NATO's codification system has also spread beyond its borders. Its 27 'sponsored' users just outnumber the alliance's 26 members. They include Russia, which sees itself as NATO's legacy target. While protesting loudly about the Baltic states' NATO membership, Russia takes part in conferences about codification. In public Russia vaunts her historic pride; back in the warehouse, she smoothes the supply chain to take advantage of the demand created when former Soviet-dominated states joined NATO and took their Soviet kit with them.
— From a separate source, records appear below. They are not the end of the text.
(* ===== verification/Namespace.v ===== *)
(** * quicr::Namespace (include/quicr/quicr_namespace.h, src/quicr_namespace.cpp)

    A prefix of a name: the name with the bits below the prefix cleared, and
    the number of significant bits.  The prefix mask is computed by a shift of
    [sig_bits], an [uint8_t], so from 128 on the outcome is the target's. *)

From S2P Require Export Name.

Record Namespace := mkNamespace { _name : Name; _sig_bits : Z }.

#[export] Instance Namespace_eq_dec : EqDecision Namespace.
Proof. solve_decision. Defined.

(** [~(~0x0_name >> sig_bits)] *)
Definition prefix_mask {T : Target} (sig_bits : Z) : result Name :=
  zero ← Name_of_hex (lit "0x0");
  low ← shr (name_not zero) sig_bits;
  mret (name_not low).

(** [Namespace(const Name&, uint8_t)]; the constructor from [Name&&] has the
    same body. *)
Definition make_Namespace {T : Target} (name : Name) (sig_bits : Z)
    : result Namespace :=
  mask ← prefix_mask sig_bits;
  mret (mkNamespace (name_and name mask) sig_bits).

(** [contains(const Name&)] *)
Definition contains {T : Target} (ns : Namespace) (name : Name) : result bool :=
  mask ← prefix_mask (_sig_bits ns);
  mret (name_eqb (name_and name mask) (_name ns)).
(** [contains(const Namespace&)] *)
Definition contains_ns {T : Target} (ns prefix : Namespace) : result bool :=
  contains ns (_name prefix).

Definition ns_to_hex (ns : Namespace) : chars := to_hex (_name ns).
Definition ns_eqb (a b : Namespace) : bool :=
  (name_eqb (_name a) (_name b) && (_sig_bits a =? _sig_bits b))%bool.
Definition ns_neqb (a b : Namespace) : bool := negb (ns_eqb a b).
Definition ns_gtb (a b : Namespace) : bool := name_gtb (_name a) (_name b).
Definition ns_gtb_name (a : Namespace) (b : Name) : bool := name_gtb (_name a) b.
Definition name_gtb_ns (a : Name) (b : Namespace) : bool := name_gtb a (_name b).
Definition ns_ltb (a b : Namespace) : bool := name_ltb (_name a) (_name b).
Definition ns_ltb_name (a : Namespace) (b : Name) : bool := name_ltb (_name a) b.
Definition name_ltb_ns (a : Name) (b : Namespace) : bool := name_ltb a (_name b).
Definition print_Namespace (os : chars) (ns : Namespace) : chars :=
  os ++ ns_to_hex ns.

(** * Specification *)

(** The first [k] bits of a 128-bit integer. *)
Definition prefix_bits (k v : Z) : Z := Z.shiftr v (128 - k).

(** A namespace as the constructor builds it: the bits below are clear. *)
Definition wf_namespace (ns : Namespace) : Prop :=
  wf_name (_name ns) /\ 0 <= _sig_bits ns < 128 /\
  wrap (128 - _sig_bits ns) (name_val (_name ns)) = 0.

(** The integer of the mask: [k] ones followed by [128 - k] zeros. *)
Definition mask_val (k : Z) : Z := Z.shiftl (Z.ones k) (128 - k).

(** The mask as a name: a pure function of the prefix length. *)
Definition mask_name (k : Z) : Name := name_of_val (mask_val k).

Lemma testbit_mask_val k i :
  0 <= k <= 128 -> 0 <= i ->
  Z.testbit (mask_val k) i = ((128 - k <=? i) && (i <? 128))%bool.
Proof.
  intros Hk Hi. unfold mask_val. rewrite Z.shiftl_spec by lia.
  rewrite Z.testbit_ones by lia.
  destruct (Z.leb_spec (128 - k) i), (Z.ltb_spec i 128), (Z.leb_spec 0 (i - (128 - k))),
    (Z.ltb_spec (i - (128 - k)) k); try done; lia.
Qed.

Lemma mask_val_bound k : 0 <= k <= 128 -> in_u 128 (mask_val k).
Proof.
  intros Hk. apply in_u_bits; [done|]. intros i Hi.
  rewrite testbit_mask_val by lia. rewrite (proj2 (Z.ltb_ge _ _)) by lia.
  apply andb_false_r.
Qed.

Lemma name_val_mask k : 0 <= k <= 128 -> name_val (mask_name k) = mask_val k.
Proof.
  intros. unfold mask_name. rewrite name_val_of_val. by apply wrap_small, mask_val_bound.
Qed.

Lemma wf_mask_name k : wf_name (mask_name k).
Proof. apply wf_name_of_val. Qed.
#[export] Hint Resolve wf_mask_name : words.

Section prefix.
Context {T : Target}.

Lemma prefix_mask_ret k :
  0 <= k < 128 -> prefix_mask k = Ret (mask_name k).
Proof.
  intros Hk. unfold prefix_mask.
  change (Name_of_hex (lit "0x0")) with (Ret (mkName 0 0)).
  unfold mbind, result_bind at 1.
  assert (wf_name (name_not (mkName 0 0))) as Hw by auto with words.
  destruct (shr_ret (name_not (mkName 0 0)) k Hw Hk) as (m & Em & Hm & Vm).
  unfold mbind, result_bind. rewrite Em. unfold mret, result_ret. f_equal.
  apply name_val_inj; auto with words. rewrite name_val_mask by lia.
  rewrite name_not_val, Vm by done.
  change (name_val (name_not (mkName 0 0))) with (Z.ones 128).
  apply Z.bits_inj'. intros i Hi. rewrite testbit_mask_val by lia.
  autorewrite with bits. rewrite Z.testbit_ones by lia.
  destruct (Z.leb_spec (128 - k) i), (Z.ltb_spec i 128), (Z.leb_spec 0 (i + k)),
    (Z.ltb_spec (i + k) 128); try done; lia.
Qed.

Lemma make_Namespace_ret n k :
  0 <= k < 128 ->
  make_Namespace n k = Ret (mkNamespace (name_and n (mask_name k)) k).
Proof. intros. unfold make_Namespace. by rewrite prefix_mask_ret. Qed.

Lemma contains_ret ns n :
  0 <= _sig_bits ns < 128 ->
  contains ns n
  = Ret (name_eqb (name_and n (mask_name (_sig_bits ns))) (_name ns)).
Proof. intros. unfold contains. by rewrite prefix_mask_ret. Qed.
End prefix.

(** Masking keeps the first [k] bits. *)
Lemma land_mask_prefix k v :
  0 <= k <= 128 -> in_u 128 v ->
  Z.land v (mask_val k) = Z.shiftl (prefix_bits k v) (128 - k).
Proof.
  intros Hk Hv. unfold prefix_bits. apply Z.bits_inj'. intros i Hi.
  rewrite Z.land_spec, testbit_mask_val, Z.shiftl_spec by lia.
  destruct (Z.leb_spec (128 - k) i).
  - rewrite Z.shiftr_spec by lia. replace (i - (128 - k) + (128 - k)) with i by lia.
    destruct (Z.ltb_spec i 128); bits_finish.
  - rewrite (Z.testbit_neg_r _ (i - _)) by lia. by rewrite andb_false_r.
Qed.

Lemma prefix_bits_mask k v :
  0 <= k <= 128 -> in_u 128 v ->
  prefix_bits k (Z.land v (mask_val k)) = prefix_bits k v.
Proof.
  intros. rewrite land_mask_prefix by done. unfold prefix_bits at 1.
  rewrite Z.shiftr_shiftl_l by lia. by rewrite Z.sub_diag, Z.shiftl_0_r.
Qed.

Lemma name_and_mask_val n k :
  wf_name n -> 0 <= k <= 128 ->
  name_val (name_and n (mask_name k)) = Z.shiftl (prefix_bits k (name_val n)) (128 - k).
Proof.
  intros. rewrite name_and_val, name_val_mask by (auto with words || lia).
  apply land_mask_prefix; [done|]. by apply name_val_bound.
Qed.

Lemma wf_make_Namespace n k :
  wf_name n -> 0 <= k < 128 ->
  wf_namespace (mkNamespace (name_and n (mask_name k)) k).
Proof.
  intros Hn Hk. split; [simpl; auto with words|]. split; [done|]. simpl.
  rewrite name_and_mask_val by (done || lia). unfold wrap.
  rewrite Z.shiftl_mul_pow2 by lia. apply Z.mod_mul.
  pose proof (Z.pow_pos_nonneg 2 (128 - k)). lia.
Qed.

(** A well-formed namespace is determined by its prefix. *)
Lemma wf_namespace_val ns :
  wf_namespace ns ->
  name_val (_name ns)
  = Z.shiftl (prefix_bits (_sig_bits ns) (name_val (_name ns))) (128 - _sig_bits ns).
Proof.
  intros (Hn & Hk & H0). unfold prefix_bits.
  rewrite Z.shiftr_div_pow2, Z.shiftl_mul_pow2 by lia. unfold wrap in H0.
  pose proof (Z.div_mod (name_val (_name ns)) (2 ^ (128 - _sig_bits ns))).
  pose proof (Z.pow_pos_nonneg 2 (128 - _sig_bits ns)). lia.
Qed.

Lemma shiftl_inj a b k : 0 <= k -> Z.shiftl a k = Z.shiftl b k -> a = b.
Proof.
  intros Hk E. apply (f_equal (fun x => Z.shiftr x k)) in E.
  by rewrite !Z.shiftr_shiftl_l, Z.sub_diag, !Z.shiftl_0_r in E by done.
Qed.

Lemma contains_spec {T : Target} ns n :
  wf_namespace ns -> wf_name n ->
  contains ns n
  = Ret (prefix_bits (_sig_bits ns) (name_val n)
         =? prefix_bits (_sig_bits ns) (name_val (_name ns))).
Proof.
  intros Hns Hn. pose proof Hns as (Hw & Hk & _). rewrite contains_ret by done. f_equal.
  pose proof (wf_namespace_val ns Hns) as Ev.
  pose proof (name_and_mask_val n (_sig_bits ns) Hn ltac:(lia)) as Em.
  destruct (name_eqb_spec (name_and n (mask_name (_sig_bits ns))) (_name ns)) as [E|E];
    symmetry; [apply Z.eqb_eq | apply Z.eqb_neq].
  - rewrite E, Ev in Em. by apply shiftl_inj in Em; [|lia].
  - intros E'. apply E, name_val_inj; auto with words. rewrite Em, E'. done.
Qed.

(** A prefix of a prefix. *)
Lemma prefix_bits_le j k v :
  j <= k <= 128 -> prefix_bits j v = Z.shiftr (prefix_bits k v) (k - j).
Proof.
  intros. unfold prefix_bits. rewrite Z.shiftr_shiftr by lia. f_equal. lia.
Qed.

Lemma contains_true_iff {T : Target} ns n :
  wf_namespace ns -> wf_name n ->
  contains ns n = Ret true <->
  prefix_bits (_sig_bits ns) (name_val n)
  = prefix_bits (_sig_bits ns) (name_val (_name ns)).
Proof.
  intros. rewrite contains_spec by done. rewrite <- Z.eqb_eq. split; congruence.
Qed.

(** Is a name inside a (well-formed) namespace? *)
Definition within (ns : Namespace) (n : Name) : bool :=
  prefix_bits (_sig_bits ns) (name_val n) =? prefix_bits (_sig_bits ns) (name_val (_name ns)).

Lemma contains_within {T : Target} ns n :
  wf_namespace ns -> wf_name n -> contains ns n = Ret (within ns n).
Proof. apply contains_spec. Qed.

(** * Properties *)

(** C36: for a length below 128, building a namespace succeeds on every target,
    gives a well-formed namespace of that length, and that namespace contains
    exactly the names which agree with the given one on the first bits. *)
Theorem namespace_contains_spec {T : Target} n k m :
  wf_name n -> wf_name m -> 0 <= k < 128 ->
  exists ns, make_Namespace n k = Ret ns /\ wf_namespace ns /\
    _sig_bits ns = k /\ contains ns n = Ret true /\
    contains ns m = Ret (prefix_bits k (name_val m) =? prefix_bits k (name_val n)).
Proof.
  intros Hn Hm Hk. rewrite make_Namespace_ret by done. eexists. split; [reflexivity|].
  pose proof (wf_make_Namespace n k Hn Hk) as Hw. split; [done|]. split; [done|].
  assert (forall p, wf_name p ->
    contains (mkNamespace (name_and n (mask_name k)) k) p
    = Ret (prefix_bits k (name_val p) =? prefix_bits k (name_val n))) as H.
  { intros p Hp. rewrite contains_spec by done. simpl.
    rewrite name_and_val, name_val_mask by auto with words.
    by rewrite prefix_bits_mask by (lia || by apply name_val_bound). }
  split; [|by apply H]. rewrite H by done. by rewrite Z.eqb_refl.
Qed.

Lemma namespace_contains_spec_witness :
  let n := mkName 0x1111111111111111 0x2222222222222200 in
  let m := mkName 0x1111111111111111 0x2222222222222300 in
  exists ns, make_Namespace (T := strict_little) n 120 = Ret ns /\ wf_namespace ns /\
    _sig_bits ns = 120 /\ contains (T := strict_little) ns n = Ret true /\
    contains (T := strict_little) ns m
    = Ret (prefix_bits 120 (name_val m) =? prefix_bits 120 (name_val n)).
Proof.
  apply (namespace_contains_spec (T := strict_little)
    (mkName 0x1111111111111111 0x2222222222222200) 120
    (mkName 0x1111111111111111 0x2222222222222300)).
  - split; vm_compute; split; congruence.
  - split; vm_compute; split; congruence.
  - lia.
Defined.

(** Containment is hierarchical: a namespace that contains a longer one
    contains every name the longer one contains. *)
Theorem namespace_contains_trans {T : Target} a b n :
  wf_namespace a -> wf_namespace b -> wf_name n -> _sig_bits a <= _sig_bits b ->
  contains_ns a b = Ret true -> contains b n = Ret true ->
  contains a n = Ret true.
Proof.
  intros Ha Hb Hn Hle. pose proof Ha as (_ & Hka & _). pose proof Hb as (Hwb & Hkb & _).
  unfold contains_ns. rewrite !contains_true_iff by done. intros Hab Hbn.
  rewrite <- Hab, !(prefix_bits_le (_sig_bits a) (_sig_bits b)) by lia. by rewrite Hbn.
Qed.

Lemma namespace_contains_trans_witness :
  contains (T := strict_little)
    (mkNamespace (mkName 0x1111111111111111 0x2222222222220000) 112)
    (mkName 0x1111111111111111 0x22222222222222ff) = Ret true.
Proof.
  apply (namespace_contains_trans (T := strict_little)
    (mkNamespace (mkName 0x1111111111111111 0x2222222222220000) 112)
    (mkNamespace (mkName 0x1111111111111111 0x2222222222222200) 120)
    (mkName 0x1111111111111111 0x22222222222222ff)).
  - repeat split; vm_compute; congruence.
  - repeat split; vm_compute; congruence.
  - repeat split; vm_compute; congruence.
  - simpl. lia.
  - reflexivity.
  - reflexivity.
Defined.

(** [operator<] on namespaces looks at the name only, [operator==] also at
    the length: namespaces of one name and different lengths are unequal and
    yet neither is less than the other, so that a [std::map] keyed by
    namespaces holds at most one of them. *)
Theorem namespace_order_ignores_length n j k :
  j <> k ->
  let a := mkNamespace n j in let b := mkNamespace n k in
  ns_eqb a b = false /\ ns_ltb a b = false /\ ns_ltb b a = false /\
  ns_gtb a b = false.
Proof.
  intros Hne a b. unfold ns_eqb, ns_ltb, ns_gtb. simpl.
  rewrite name_ltb_irrefl, (proj2 (Z.eqb_neq j k)) by done.
  split; [apply andb_false_r|]. unfold name_gtb. by rewrite !Z.ltb_irrefl.
Qed.

Lemma namespace_order_ignores_length_witness :
  let a := mkNamespace (mkName 1 0) 64 in let b := mkNamespace (mkName 1 0) 120 in
  ns_eqb a b = false /\ ns_ltb a b = false /\ ns_ltb b a = false /\
  ns_gtb a b = false.
Proof. apply (namespace_order_ignores_length (mkName 1 0) 64 120). lia. Defined.

(** A namespace of all 128 bits is outside the defined behaviour: the mask
    needs a 64-bit shift by 64.  On x86-64 the mask keeps the high half only,
    so that the namespace contains every name with the same high half. *)
Theorem namespace_full_length n m :
  wf_name n -> wf_name m -> _hi n = _hi m ->
  make_Namespace (T := strict_little) n 128 = Undefined /\
  exists ns, make_Namespace (T := x86_64) n 128 = Ret ns /\
    _sig_bits ns = 128 /\ contains (T := x86_64) ns m = Ret true.
Proof.
  destruct n as [h l], m as [h' l']. simpl. intros [Hh Hl] [_ Hl'] <-. split; [done|].
  eexists. split; [reflexivity|]. split; [done|].
  unfold contains, name_eqb. simpl. unfold mret, result_ret. f_equal.
  by rewrite !Z.land_0_r, !Z.eqb_refl.
Qed.

Lemma namespace_full_length_witness :
  make_Namespace (T := strict_little) (mkName 7 1) 128 = Undefined /\
  exists ns, make_Namespace (T := x86_64) (mkName 7 1) 128 = Ret ns /\
    _sig_bits ns = 128 /\ contains (T := x86_64) ns (mkName 7 2) = Ret true.
Proof.
  apply (namespace_full_length (mkName 7 1) (mkName 7 2));
    [split; vm_compute; split; congruence .. | reflexivity].
Defined.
It becomes a matter of moving the boxes efficiently, not where they are going. As corporations fall into using the system, the NCS may become a worldwide industry standard.(3)

In a word, NATO and its codification system are globalising. But without its original regional definition, marked by a line down the middle of Europe and a bridge across the Atlantic, NATO has seemed to drift. Although it has grown bigger and has taken up new missions, it is ever more exposed politically to questions about its purpose. In particular, it is vulnerable to criticisms from the United States that, like the United Nations, it is loath to fight for the ideals which the US identifies with its own national interests. Today NATO is a coalition of a couple of dozen national perspectives (the British one being effectively continuous with that of the US) instead of the simple strategic vision crisply expressed by its first Secretary-General, Lord Ismay: to keep the Americans in, the Russians out, and the Germans down.(4) Since the Berlin Wall came down the alliance has struggled to answer the question: what is NATO for?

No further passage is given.